Originally Posted by EDWARD2003
"I also prefer the smoother feel the car has with a lower roll center...it is less edgy....but can be a bit too lazy and also can have the chassis rub the driving surface."
Thanks for your lengthy yet well written input Martin.
How would you go about preventing the car from being "lazy and generating chassis scrub"? Add rebound dampening? The book mentions that "rebound damping helps control the transitional roll when entering a corner." Is this true?
How much rebound should one use on different surfaces? i.e carpet and or asphalt?
Yes...going with thicker oil, smaller holes or less holes can help reduce laziness in chicanes.. however it makes it worse in normal corners, because the car rolls slower.
Going a little stiffer on the swaybars will help reduce overall roll and thus reduce some laziness....but you will loose some lateral grip with the stiffer swaybars.

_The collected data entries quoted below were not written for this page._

(** The first test vector of the standard, "abc". *)
Example sha1_abc : lsha1 (replicate 64 0) [97; 98; 99] =
  Ret [0xA9; 0x99; 0x3E; 0x36; 0x47; 0x06; 0x81; 0x6A; 0xBA; 0x3E; 0x25; 0x71; 0x78; 0x50;
       0xC2; 0x6C; 0x9C; 0xD0; 0xD8; 0x9D].
Proof. vm_compute. reflexivity. Qed.

(** ** The reference *)

(** The functions and constants of the standard; [¬b ∧ d] is [Z.ldiff d b]. *)
Definition f_ref (t : nat) (b c d : Z) : Z :=
  if bool_decide (t < 20)%nat then Z.lor (Z.land b c) (Z.ldiff d b)
  else if bool_decide (t < 40)%nat then Z.lxor (Z.lxor b c) d
  else if bool_decide (t < 60)%nat then
    Z.lor (Z.lor (Z.land b c) (Z.land b d)) (Z.land c d)
  else Z.lxor (Z.lxor b c) d.

Definition K_ref (t : nat) : Z :=
  if bool_decide (t < 20)%nat then 0x5A827999
  else if bool_decide (t < 40)%nat then 0x6ED9EBA1
  else if bool_decide (t < 60)%nat then 0x8F1BBCDC else 0xCA62C1D6.

(** The schedule: 16 words of the block, high byte first, then 64 more. *)
Definition next_word (W : list Z) : Z :=
  let t := length W in
  rol (Z.lxor (Z.lxor (Z.lxor (W !!! (t - 3)%nat) (W !!! (t - 8)%nat)) (W !!! (t - 14)%nat))
              (W !!! (t - 16)%nat)) 1.

Fixpoint extend (n : nat) (W : list Z) : list Z :=
  match n with
  | O => W
  | S n => extend n (W ++ [next_word W])
  end.

Definition block_words (block : list Z) : list Z :=
  (fun i => be_value (take 4 (drop (4 * i) block))) <$> seq 0 16.

Definition round_ref (W : list Z) (s : words5) (t : nat) : words5 :=
  let '(a, b, c, d, e) := s in
  (u32 (rol a 5 + f_ref t b c d + e + W !!! t + K_ref t), a, rol b 30, c, d).

Definition compress (H : words5) (block : list Z) : words5 :=
  add_words H (fold_left (round_ref (extend 64 (block_words block))) (seq 0 80) H).

(** Cutting a message into blocks. *)
Fixpoint chunks (fuel : nat) (l : list Z) : list (list Z) :=
  match fuel, l with
  | O, _ | _, [] => []
  | S fuel, _ => take 64 l :: chunks fuel (drop 64 l)
  end.

Definition sha1_pad (msg : list Z) : list Z :=
  msg ++ 0x80 :: replicate ((119 - length msg mod 64) mod 64) 0
      ++ be_bytes 8 (8 * Z.of_nat (length msg)).

Definition H0 : words5 := (0x67452301, 0xEFCDAB89, 0x98BADCFE, 0x10325476, 0xC3D2E1F0).

Definition sha1_ref (msg : list Z) : list Z :=
  let p := sha1_pad msg in
  let '(a, b, c, d, e) := fold_left compress (chunks (length p) p) H0 in
  concat (be_bytes 4 <$> [a; b; c; d; e]).

(** HMAC of RFC 2104 with 64-byte blocks. *)
Definition hmac_ref (key text : list Z) : list Z :=
  let k := if bool_decide (64 < length key)%nat then sha1_ref key else key in
  let k := k ++ replicate (64 - length k) 0 in
  sha1_ref ((Z.lxor 0x5c <$> k) ++ sha1_ref ((Z.lxor 0x36 <$> k) ++ text)).

(** ** The transform is the compression function *)

Lemma ix_mod i : ix i = (i mod 16)%nat.
Proof.
  unfold ix. assert (Hl : Z.land (Z.of_nat i) 15 = Z.of_nat i mod 16)
    by exact (Z.land_ones (Z.of_nat i) 4 ltac:(lia)).
  rewrite Hl. change 16 with (Z.of_nat 16). rewrite <- Nat2Z.inj_mod. lia.
Qed.

(** The round functions, bit by bit. *)
Lemma choose_eq w x y : Z.lxor (Z.land w (Z.lxor x y)) y = Z.lor (Z.land w x) (Z.ldiff y w).
Proof.
  apply Z.bits_inj'. intros i _. rewrite Z.lxor_spec, Z.lor_spec, !Z.land_spec, Z.ldiff_spec.
  rewrite Z.lxor_spec. by destruct (Z.testbit w i), (Z.testbit x i), (Z.testbit y i).
Qed.

Lemma majority_eq w x y : Z.lor (Z.land (Z.lor w x) y) (Z.land w x)
  = Z.lor (Z.lor (Z.land w x) (Z.land w y)) (Z.land x y).
Proof.
  apply Z.bits_inj'. intros i _. rewrite !Z.lor_spec, !Z.land_spec, !Z.lor_spec.
  by destruct (Z.testbit w i), (Z.testbit x i), (Z.testbit y i).
Qed.

(** Extracting one byte in place. *)
Lemma land_byte x k : 0 <= k ->
  Z.land x (Z.shiftl 255 k) = Z.shiftl ((x / 2 ^ k) mod 256) k.
Proof.
  intros Hk. rewrite <- land_255, <- Z.shiftr_div_pow2 by done.
  apply Z.bits_inj'. intros i Hi. rewrite Z.land_spec, !Z.shiftl_spec, Z.land_spec by done.
  destruct (decide (i < k)).
  - rewrite !(Z.testbit_neg_r _ (i - k)) by lia. by rewrite !andb_false_r.
  - rewrite Z.shiftr_spec by lia. by replace (i - k + k) with i by lia.
Qed.

(** The byte swap of [blk0]. *)
Lemma swap_bytes a b c d : Bytes [a; b; c; d] ->
  let x := le_value [a; b; c; d] in
  Z.lor (Z.land (rol x 24) 0xFF00FF00) (Z.land (rol x 8) 0x00FF00FF) = be_value [a; b; c; d].
Proof.
  intros HB x. rewrite !Forall_cons in HB. unfold is_byte in HB.
  destruct HB as (Ha & Hb & Hc & Hd & _).
  assert (Hx : x = a + b * 2 ^ 8 + c * 2 ^ 16 + d * 2 ^ 24) by (unfold x; cbn [le_value]; lia).
  change 0xFF00FF00 with (Z.lor (Z.shiftl 255 8) (Z.shiftl 255 24)).
  change 0x00FF00FF with (Z.lor (Z.shiftl 255 0) (Z.shiftl 255 16)).
  rewrite !Z.land_lor_distr_r, !land_byte by lia.
  assert (Hr : forall s, 0 < s < 32 -> rol x s = x / 2 ^ (32 - s) + (x * 2 ^ s) mod 2 ^ 32).
  { intros s Hs. unfold rol. rewrite Z.lor_comm, Z.shiftr_div_pow2 by lia.
    unfold u32. rewrite Z.shiftl_mul_pow2 by lia.
    replace (2 ^ 32) with (2 ^ (32 - s) * 2 ^ s) by (rewrite <- Z.pow_add_r by lia; f_equal; lia).
    rewrite Z.mul_mod_distr_r by lia. rewrite <- Z.shiftl_mul_pow2 by lia.
    rewrite lor_shiftl_add; [rewrite Z.shiftl_mul_pow2 by lia; done|lia|].
    split; [apply Z.div_pos; lia|]. apply Z.div_lt_upper_bound; [lia|].
    rewrite <- Z.pow_add_r by lia. replace (32 - s + s) with 32 by lia. lia. }
  rewrite !Hr by lia. rewrite Hx.
  replace ((_ / 2 ^ 8) mod 256) with c by dlia. replace ((_ / 2 ^ 24) mod 256) with a by dlia.
  replace ((_ / 2 ^ 0) mod 256) with d by dlia. replace ((_ / 2 ^ 16) mod 256) with b by dlia.
  rewrite Z.shiftl_0_r.
  replace (Z.lor (Z.lor (Z.shiftl c 8) (Z.shiftl a 24)) (Z.lor d (Z.shiftl b 16)))
    with (Z.lor (Z.lor (Z.lor d (Z.shiftl c 8)) (Z.shiftl b 16)) (Z.shiftl a 24)).
  - rewrite (lor_shiftl_add d c 8), (lor_shiftl_add _ b 16), lor_shiftl_add by lia.
    unfold be_value. cbn [rev app le_value]. lia.
  - apply Z.bits_inj'. intros i _. rewrite !Z.lor_spec.
    by destruct (Z.testbit d i), (Z.testbit (Z.shiftl c 8) i), (Z.testbit (Z.shiftl b 16) i),
      (Z.testbit (Z.shiftl a 24) i).
Qed.

(** The schedule grows at its end. *)
Lemma extend_spec n : forall W, (16 <= length W)%nat ->
  length (extend n W) = (length W + n)%nat /\
  (forall t, (t < length W)%nat -> extend n W !!! t = W !!! t) /\
  (forall t, (length W <= t < length W + n)%nat ->
     extend n W !!! t = rol (Z.lxor (Z.lxor (Z.lxor (extend n W !!! (t - 3)%nat)
       (extend n W !!! (t - 8)%nat)) (extend n W !!! (t - 14)%nat))
       (extend n W !!! (t - 16)%nat)) 1).
Proof.
  induction n as [|n IH]; intros W Hl; cbn [extend].
  { split; [lia|]. split; [done|]. lia. }
  destruct (IH (W ++ [next_word W])) as (H1 & H2 & H3); [size_lia|].
  rewrite length_app in H1, H2, H3. cbn [length] in *.
  assert (Hlow : forall t, (t < length W)%nat -> extend n (W ++ [next_word W]) !!! t = W !!! t).
  { intros t Ht. rewrite H2 by lia. by apply lookup_total_app_l. }
  split; [lia|]. split; [done|]. intros t Ht.
  destruct (decide (t = length W)) as [->|]; [|apply H3; lia].
  rewrite H2 by lia. rewrite !Hlow by lia. by rewrite list_lookup_total_middle.
Qed.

Going up on the spring rate is also an option.
In terms of how much rebound for the different surfaces....
First, I don't like to run any rebound in my shocks...ever. The purpose of the shock is to slow down the speed of the spring.... both during the compression of the spring (ie. bump) and the extending of the spring (i.e. rebound). So if you build your shocks where the shock shaft comes out on it's own after you press it into the shock cynlinder, then in my opinion you are not building your shocks correctly.
Having clarified that, lets talk about how much dampening you will want for the different surfaces. where more dampening will slow down the spring compression and rebound. The reality is there is no simple answer for this. One might think that for low grip tracks you want less dampining and for high grip tracks you want more dampening. However if you take this too far having too much dampening on high grip tracks will cause a traction roll because it is not allowing the car to roll into the carpet fast enough before it pole vaults over the outside wheels.
Also you don't want to go too thin on the oil or make the holes to big or plentiful so that you have too little dampening as that will make the car very twitchy, because it transitions too fast.
One thing to keep in mind is how bumpy the surface is. the more irregularities or bumps on the surface the lighter the dampening you will want.
Also another thing to think through is how the hole size affects the high speed bump v.s. the low speed bump. For example a thin oil with small holes tends to have a lot more dampening on a high speed bump than a thicker oil with larger holes.